__PROBLEM TO SOLVE__
Below this line is a set of entries; quote exactly the lines from the line that contains "Definition is_positive (occur" to the line that contains "boost fuzziness max_expansions prefix_length =>", both lines included.
#####
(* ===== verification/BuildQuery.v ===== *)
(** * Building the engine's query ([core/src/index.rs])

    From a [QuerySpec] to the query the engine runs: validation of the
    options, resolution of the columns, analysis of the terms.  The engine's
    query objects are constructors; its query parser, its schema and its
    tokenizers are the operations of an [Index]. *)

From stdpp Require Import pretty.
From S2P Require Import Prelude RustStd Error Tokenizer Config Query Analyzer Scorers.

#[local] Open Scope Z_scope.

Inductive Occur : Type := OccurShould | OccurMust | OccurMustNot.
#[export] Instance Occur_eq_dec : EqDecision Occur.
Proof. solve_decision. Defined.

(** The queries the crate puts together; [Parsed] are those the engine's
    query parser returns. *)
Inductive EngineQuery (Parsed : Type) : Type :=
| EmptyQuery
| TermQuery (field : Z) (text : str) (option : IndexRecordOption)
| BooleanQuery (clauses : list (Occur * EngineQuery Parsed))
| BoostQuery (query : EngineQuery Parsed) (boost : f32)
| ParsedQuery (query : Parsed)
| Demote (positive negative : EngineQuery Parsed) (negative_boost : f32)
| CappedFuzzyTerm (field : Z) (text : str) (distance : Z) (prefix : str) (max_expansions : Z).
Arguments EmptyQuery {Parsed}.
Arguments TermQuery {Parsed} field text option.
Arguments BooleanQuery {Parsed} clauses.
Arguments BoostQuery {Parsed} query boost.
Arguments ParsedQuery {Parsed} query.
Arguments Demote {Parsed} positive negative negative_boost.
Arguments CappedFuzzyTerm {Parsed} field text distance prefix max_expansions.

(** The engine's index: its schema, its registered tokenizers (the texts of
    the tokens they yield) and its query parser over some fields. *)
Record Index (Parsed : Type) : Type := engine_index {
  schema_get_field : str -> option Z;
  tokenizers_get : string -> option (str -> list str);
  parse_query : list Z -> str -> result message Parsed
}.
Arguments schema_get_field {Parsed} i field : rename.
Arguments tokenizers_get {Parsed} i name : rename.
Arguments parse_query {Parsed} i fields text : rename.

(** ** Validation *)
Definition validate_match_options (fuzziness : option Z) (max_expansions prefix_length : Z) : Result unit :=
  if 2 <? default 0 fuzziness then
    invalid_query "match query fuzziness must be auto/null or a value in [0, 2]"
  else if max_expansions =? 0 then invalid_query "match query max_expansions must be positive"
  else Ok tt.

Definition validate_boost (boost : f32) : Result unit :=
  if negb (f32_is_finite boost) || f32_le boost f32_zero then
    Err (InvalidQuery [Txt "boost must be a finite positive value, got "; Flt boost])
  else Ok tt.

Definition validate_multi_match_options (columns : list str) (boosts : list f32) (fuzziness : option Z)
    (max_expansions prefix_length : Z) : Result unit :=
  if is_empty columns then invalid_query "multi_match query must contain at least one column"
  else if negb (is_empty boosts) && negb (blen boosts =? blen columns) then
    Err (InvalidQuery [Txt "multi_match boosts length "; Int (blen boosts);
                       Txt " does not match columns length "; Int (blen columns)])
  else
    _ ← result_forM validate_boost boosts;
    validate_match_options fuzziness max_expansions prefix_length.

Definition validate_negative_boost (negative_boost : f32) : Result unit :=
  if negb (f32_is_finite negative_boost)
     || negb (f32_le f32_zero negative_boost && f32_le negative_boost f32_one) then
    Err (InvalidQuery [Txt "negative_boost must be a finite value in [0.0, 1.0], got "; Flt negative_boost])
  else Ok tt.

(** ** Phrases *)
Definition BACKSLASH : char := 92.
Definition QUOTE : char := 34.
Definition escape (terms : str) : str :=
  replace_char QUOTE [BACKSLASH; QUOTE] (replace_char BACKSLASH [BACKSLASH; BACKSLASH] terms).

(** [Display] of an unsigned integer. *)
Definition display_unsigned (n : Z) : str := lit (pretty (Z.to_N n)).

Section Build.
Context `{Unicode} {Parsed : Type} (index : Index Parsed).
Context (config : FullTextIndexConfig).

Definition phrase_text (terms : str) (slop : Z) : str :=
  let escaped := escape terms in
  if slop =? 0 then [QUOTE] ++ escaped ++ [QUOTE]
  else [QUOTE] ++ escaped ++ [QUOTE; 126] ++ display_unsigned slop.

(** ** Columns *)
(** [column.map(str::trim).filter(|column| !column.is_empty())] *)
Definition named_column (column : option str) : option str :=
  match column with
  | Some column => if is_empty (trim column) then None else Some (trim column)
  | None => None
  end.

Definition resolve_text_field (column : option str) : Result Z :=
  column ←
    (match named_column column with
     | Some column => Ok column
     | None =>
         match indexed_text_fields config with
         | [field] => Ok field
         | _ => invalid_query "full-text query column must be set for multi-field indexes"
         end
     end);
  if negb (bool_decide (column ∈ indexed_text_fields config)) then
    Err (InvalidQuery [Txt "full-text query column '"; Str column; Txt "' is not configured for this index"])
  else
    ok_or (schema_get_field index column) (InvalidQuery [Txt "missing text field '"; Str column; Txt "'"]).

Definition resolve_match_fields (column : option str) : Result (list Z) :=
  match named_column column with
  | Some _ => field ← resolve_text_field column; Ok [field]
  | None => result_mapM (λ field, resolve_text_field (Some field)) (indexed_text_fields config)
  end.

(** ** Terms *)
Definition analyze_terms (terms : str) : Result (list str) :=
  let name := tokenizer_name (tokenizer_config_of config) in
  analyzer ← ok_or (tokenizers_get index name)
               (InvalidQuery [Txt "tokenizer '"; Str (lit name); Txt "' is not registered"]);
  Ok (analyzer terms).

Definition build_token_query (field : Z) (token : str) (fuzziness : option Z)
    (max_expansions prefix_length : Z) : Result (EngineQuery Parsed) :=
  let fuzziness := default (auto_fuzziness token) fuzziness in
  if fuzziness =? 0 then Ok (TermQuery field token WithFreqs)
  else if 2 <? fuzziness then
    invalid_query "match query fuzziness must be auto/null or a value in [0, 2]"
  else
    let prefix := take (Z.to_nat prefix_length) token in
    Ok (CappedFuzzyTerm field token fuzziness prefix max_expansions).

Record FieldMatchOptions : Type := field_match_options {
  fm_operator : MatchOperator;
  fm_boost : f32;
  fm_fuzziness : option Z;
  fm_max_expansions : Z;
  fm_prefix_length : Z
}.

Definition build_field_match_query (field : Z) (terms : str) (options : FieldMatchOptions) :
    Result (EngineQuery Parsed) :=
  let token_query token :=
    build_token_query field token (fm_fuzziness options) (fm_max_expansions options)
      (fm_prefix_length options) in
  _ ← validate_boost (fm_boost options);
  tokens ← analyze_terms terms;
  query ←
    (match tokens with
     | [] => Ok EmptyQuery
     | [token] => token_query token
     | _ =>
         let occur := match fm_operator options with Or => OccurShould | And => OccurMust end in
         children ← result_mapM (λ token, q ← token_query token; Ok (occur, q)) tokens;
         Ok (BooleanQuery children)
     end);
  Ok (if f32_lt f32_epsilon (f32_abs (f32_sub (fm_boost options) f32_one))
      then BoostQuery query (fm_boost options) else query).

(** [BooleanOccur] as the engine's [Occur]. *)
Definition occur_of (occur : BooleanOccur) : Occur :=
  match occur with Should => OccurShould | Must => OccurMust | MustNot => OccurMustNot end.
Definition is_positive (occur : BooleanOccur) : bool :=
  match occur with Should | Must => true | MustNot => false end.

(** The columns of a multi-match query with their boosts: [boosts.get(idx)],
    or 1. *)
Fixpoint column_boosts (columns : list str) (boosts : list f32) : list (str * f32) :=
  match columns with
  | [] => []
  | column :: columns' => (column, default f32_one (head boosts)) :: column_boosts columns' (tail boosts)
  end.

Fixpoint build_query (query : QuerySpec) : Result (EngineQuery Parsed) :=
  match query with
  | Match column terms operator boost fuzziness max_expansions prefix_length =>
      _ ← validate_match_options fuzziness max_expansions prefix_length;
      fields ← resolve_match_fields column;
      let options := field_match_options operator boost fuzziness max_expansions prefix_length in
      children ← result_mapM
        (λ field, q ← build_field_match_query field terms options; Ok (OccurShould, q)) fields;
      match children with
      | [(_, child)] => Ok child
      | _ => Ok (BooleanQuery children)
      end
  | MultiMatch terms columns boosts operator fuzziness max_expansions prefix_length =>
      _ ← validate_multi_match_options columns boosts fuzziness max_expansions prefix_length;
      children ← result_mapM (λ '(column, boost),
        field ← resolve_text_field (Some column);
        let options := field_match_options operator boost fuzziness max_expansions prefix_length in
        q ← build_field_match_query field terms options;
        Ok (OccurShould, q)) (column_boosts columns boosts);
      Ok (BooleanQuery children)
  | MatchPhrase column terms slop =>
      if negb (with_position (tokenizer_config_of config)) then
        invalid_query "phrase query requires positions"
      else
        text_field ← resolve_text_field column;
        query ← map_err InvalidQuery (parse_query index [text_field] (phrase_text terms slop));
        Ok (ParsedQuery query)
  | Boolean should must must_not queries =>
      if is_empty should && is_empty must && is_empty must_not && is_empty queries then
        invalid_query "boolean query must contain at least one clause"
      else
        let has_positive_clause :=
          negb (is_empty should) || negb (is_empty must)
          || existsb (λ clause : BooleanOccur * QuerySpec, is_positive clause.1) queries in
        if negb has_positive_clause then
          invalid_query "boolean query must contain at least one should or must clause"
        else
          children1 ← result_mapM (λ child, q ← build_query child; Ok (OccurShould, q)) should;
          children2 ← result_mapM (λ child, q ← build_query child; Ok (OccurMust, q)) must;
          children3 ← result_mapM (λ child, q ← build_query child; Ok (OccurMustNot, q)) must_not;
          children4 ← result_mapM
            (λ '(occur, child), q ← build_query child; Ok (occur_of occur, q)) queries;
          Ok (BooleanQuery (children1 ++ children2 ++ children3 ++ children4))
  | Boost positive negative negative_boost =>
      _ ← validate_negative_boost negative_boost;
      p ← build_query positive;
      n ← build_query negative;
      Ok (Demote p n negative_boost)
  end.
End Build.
#####
__COMPLETED EXERCISE__
Definition is_positive (occur : BooleanOccur) : bool :=
  match occur with Should | Must => true | MustNot => false end.

(** The columns of a multi-match query with their boosts: [boosts.get(idx)],
    or 1. *)
Fixpoint column_boosts (columns : list str) (boosts : list f32) : list (str * f32) :=
  match columns with
  | [] => []
  | column :: columns' => (column, default f32_one (head boosts)) :: column_boosts columns' (tail boosts)
  end.

Fixpoint build_query (query : QuerySpec) : Result (EngineQuery Parsed) :=
  match query with
  | Match column terms operator boost fuzziness max_expansions prefix_length =>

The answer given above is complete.